The whole visit to the subterranean stream of filth of Paris lasted seven years, from 1805 to 1812. As he proceeded, Bruneseau drew, directed, and completed considerable works; in 1808 he lowered the arch of the Ponceau, and, everywhere creating new lines, he pushed the sewer, in 1809, under the Rue Saint-Denis as far as the fountain of the Innocents; in 1810, under the Rue Froidmanteau and under the Salpetriere; in 1811 under the Rue Neuve-des-Petits-Peres, under the Rue du Mail, under the Rue de l'Echarpe, under the Place Royale; in 1812, under the Rue de la Paix, and under the Chaussee d'Antin. At the same time, he had the whole net-work disinfected and rendered healthful. In the second year of his work, Bruneseau engaged the assistance of his son-in-law Nargaud.
It was thus that, at the beginning of the century, ancient society cleansed its double bottom, and performed the toilet of its sewer. There was that much clean, at all events.
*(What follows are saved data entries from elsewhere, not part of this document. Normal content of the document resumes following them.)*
(** ** Sponsorship *)

(** C9.  A sponsor who has an ACTIVE sponsorship whose window contains
    [now] cannot open another one: whatever the amount, the duration, the
    target equipment or the target user, [createSponsorship] throws and
    leaves the database as it was, so that no sponsorship and no wallet
    transaction is written. *)
Theorem createSponsorship_refused_while_active
        (db : Db) (sponsorId : Id) (dto : CreateSponsorshipDto) (now : DateTime)
        (s : AdSponsorship.t) :
  In s (adSponsorships db) ->
  AdSponsorship.sponsorId s = sponsorId ->
  AdSponsorship.status s = AD_ACTIVE ->
  (AdSponsorship.startDate s <= now <= AdSponsorship.endDate s)%Z ->
  exists e : HttpException,
    SponsorshipService.createSponsorship sponsorId dto now db = (inl e, db).
Proof.
  intros Hin Hsponsor Hactive [Hstart Hend].
  unfold SponsorshipService.createSponsorship.
  destruct (cs_amount dto <=? 0)%Z; [eexists; reflexivity|].
  destruct (cs_duration dto <=? 0)%Z; [eexists; reflexivity|].
  unfold bind at 1, prisma.adSponsorship_findFirst at 1.
  destruct (find (SponsorshipService.isActiveNow sponsorId now) (adSponsorships db))
    as [existing|] eqn:Hfind; [eexists; reflexivity|].
  exfalso. apply (find_none _ _ Hfind) in Hin.
  unfold SponsorshipService.isActiveNow in Hin.
  rewrite Hsponsor, String.eqb_refl, Hactive in Hin. cbn in Hin.
  apply Z.leb_le in Hstart. apply Z.leb_le in Hend.
  rewrite Hstart, Hend in Hin. discriminate.
Qed.

Lemma createSponsorship_refused_while_active_witness :
  exists e : HttpException,
    SponsorshipService.createSponsorship "olga"
      (mkCreateSponsorshipDto (Some "ana") None 500%Z 7%Z)
      (Sample.march1 + msPerDay)%Z Sample.sponsoredDb
    = (inl e, Sample.sponsoredDb).
Proof.
  apply (createSponsorship_refused_while_active Sample.sponsoredDb "olga"
           (mkCreateSponsorshipDto (Some "ana") None 500%Z 7%Z)
           (Sample.march1 + msPerDay)%Z
           (AdSponsorship.mk "s1" "olga" None (Some "drill") 1000%Z 4%Z
              Sample.march1 Sample.march5 AD_ACTIVE 0%Z 0%Z)).
  - left. reflexivity.
  - reflexivity.
  - reflexivity.
  - split; intros H; vm_compute in H; discriminate H.
Defined.

(** * Further properties of the services *)

(** ** Wallets *)

Lemma getWalletByUserId_run (userId : Id) (db : Db) :
  WalletService.getWalletByUserId userId db =
  match find (fun x => Wallet.userId x =? userId) (wallets db) with
  | Some w => (inr w, db)
  | None =>
      match find (fun x => User.id x =? userId) (users db) with
      | None => (inl (NotFoundException "User not found"), db)
      | Some _ =>
          (inr (Wallet.mk (uuid (nextUuid db)) userId 0%Z true),
           withEmptyWallet userId db)
      end
  end.
Proof.
  unfold WalletService.getWalletByUserId, bind at 1,
    prisma.wallet_findUnique_userId at 1.
  destruct (find _ (wallets db)) as [w|] eqn:Hw; [reflexivity|].
  unfold WalletService.createWallet. cbn [cw_userId cw_initialBalance].
  unfold bind at 1, prisma.user_findUnique at 1.
  destruct (find _ (users db)) as [u|]; [|reflexivity].
  unfold bind at 1, prisma.wallet_findUnique_userId at 1. rewrite Hw.
  reflexivity.
Qed.

Lemma credit_ids (walletId : Id) (amount : Money) (ws : list Wallet.t) :
  map Wallet.id (credit walletId amount ws) = map Wallet.id ws.
Proof.
  unfold credit. rewrite map_map. apply map_ext. intros x.
  destruct (Wallet.id x =? walletId); reflexivity.
Qed.

(** X1.  Wallet identifiers being unique, a transaction that goes through
    leaves no wallet overdrawn if none was: the guard on debits keeps every
    balance at or above zero. *)
Theorem createTransaction_no_overdraft
        (dto : CreateWalletTransactionDto) (db db' : Db) (t : WalletTransaction.t) :
  NoDup (map Wallet.id (wallets db)) ->
  noOverdraft db ->
  WalletService.createTransaction dto db = (inr t, db') ->
  noOverdraft db' /\ NoDup (map Wallet.id (wallets db')).
Proof.
  intros Hnd Hpos Hrun. rewrite createTransaction_run in Hrun.
  destruct (find _ (wallets db)) as [w0|] eqn:Hw0; [|discriminate].
  destruct (_ && _) eqn:Hdebit; [discriminate|].
  injection Hrun as _ <-. split.
  - intros w Hin. cbn in Hin. unfold credit in Hin. apply in_map_iff in Hin.
    destruct Hin as (x & <- & Hx). specialize (Hpos x Hx).
    destruct (Wallet.id x =? ct_walletId dto) eqn:E; [|exact Hpos].
    apply String.eqb_eq in E.
    pose proof (find_unique_wallet _ _ Hnd Hx) as Hfx. rewrite E, Hw0 in Hfx.
    injection Hfx as ->. cbn.
    apply andb_false_iff in Hdebit. destruct Hdebit as [H | H];
      apply Z.ltb_ge in H; lia.
  - cbn. rewrite credit_ids. exact Hnd.
Qed.

Lemma createTransaction_no_overdraft_witness :
  noOverdraft (posted
                 (mkCreateWalletTransactionDto "w-ana" PAYMENT (-40)%Z "debit"
                    None None None None None) Sample.walletDb)
  /\ NoDup (map Wallet.id
              (wallets (posted
                 (mkCreateWalletTransactionDto "w-ana" PAYMENT (-40)%Z "debit"
                    None None None None None) Sample.walletDb))).
Proof.
  apply (createTransaction_no_overdraft
           (mkCreateWalletTransactionDto "w-ana" PAYMENT (-40)%Z "debit"
              None None None None None)
           Sample.walletDb _
           (postedTransaction
              (mkCreateWalletTransactionDto "w-ana" PAYMENT (-40)%Z "debit"
                 None None None None None) (uuid 0))).
  - repeat constructor. intros [].
  - intros w [<- | []]. cbn. lia.
  - reflexivity.
Defined.

(** X2.  [createWallet] fails only before it writes: either the user does
    not exist ("User not found") or the user already has a wallet ("User
    already has a wallet"), and the database is left as it was. *)
Theorem createWallet_failure
        (dto : CreateWalletDto) (db db' : Db) (e : HttpException) :
  WalletService.createWallet dto db = (inl e, db') ->
  db' = db
  /\ ((find (fun x => User.id x =? cw_userId dto) (users db) = None
       /\ e = NotFoundException "User not found")
      \/ (exists w,
            find (fun x => Wallet.userId x =? cw_userId dto) (wallets db) = Some w
            /\ e = BadRequestException "User already has a wallet")).
Proof.
  unfold WalletService.createWallet.
  unfold bind at 1, prisma.user_findUnique at 1.
  destruct (find _ (users db)) as [u|] eqn:Hu.
  - unfold bind at 1, prisma.wallet_findUnique_userId at 1.
    destruct (find _ (wallets db)) as [w|] eqn:Hw.
    + intros H. injection H as <- <-. split; [reflexivity|]. right.
      exists w. split; reflexivity.
    + unfold bind at 1, prisma.wallet_create at 1, bind at 1,
        prisma.freshId at 1.
      set (initialBalance := match cw_initialBalance dto with
                             | Some b => b
                             | None => 0%Z
                             end).
      destruct (0 <? initialBalance)%Z eqn:Hpos; [|discriminate].
      unfold bind at 1, bind at 1. rewrite createTransaction_run.
      cbn [ct_walletId ct_amount wallets prisma.set_wallets Wallet.id].
      set (w0 := Wallet.mk (uuid (nextUuid db)) (cw_userId dto) initialBalance true).
      destruct (find_wallet_by_id (wallets db ++ [w0]) w0
                  ltac:(apply in_or_app; right; left; reflexivity)) as [w' Hw'].
      change (Wallet.id w0) with (uuid (nextUuid db)) in Hw'. rewrite Hw'.
      apply Z.ltb_lt in Hpos.
      assert (Hnodebit : (initialBalance <? 0)%Z = false) by (apply Z.ltb_ge; lia).
      rewrite Hnodebit. discriminate.
  - intros H. injection H as <- <-. split; [reflexivity|]. left.
    split; reflexivity.
Qed.

Lemma NoDup_snoc {A : Type} (l : list A) (a : A) :
  NoDup l -> ~ In a l -> NoDup (l ++ [a]).
Proof.
  induction l as [|x l IH]; intros Hnd Hnotin; cbn.
  - constructor; [intros []|constructor].
  - inversion Hnd as [|? ? Hx Hl]; subst. constructor.
    + intros Hin. apply in_app_or in Hin. destruct Hin as [Hin | [<- | []]].
      * exact (Hx Hin).
      * apply Hnotin. left. reflexivity.
    + apply IH; [exact Hl|]. intros Hin. apply Hnotin. right. exact Hin.
Qed.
Tortuous, cracked, unpaved, full of fissures, intersected by gullies, jolted by eccentric elbows, mounting and descending illogically, fetid, wild, fierce, submerged in obscurity, with cicatrices on its pavements and scars on its walls, terrible, – such was, retrospectively viewed, the antique sewer of Paris. Ramifications in every direction, crossings, of trenches, branches, goose-feet, stars, as in military mines, coecum, blind alleys, vaults lined with saltpetre, pestiferous pools, scabby sweats, on the walls, drops dripping from the ceilings, darkness; nothing could equal the horror of this old, waste crypt, the digestive apparatus of Babylon, a cavern, ditch, gulf pierced with streets, a titanic mole-burrow, where the mind seems to behold that enormous blind mole, the past, prowling through the shadows, in the filth which has been splendor.
This, we repeat, was the sewer of the past.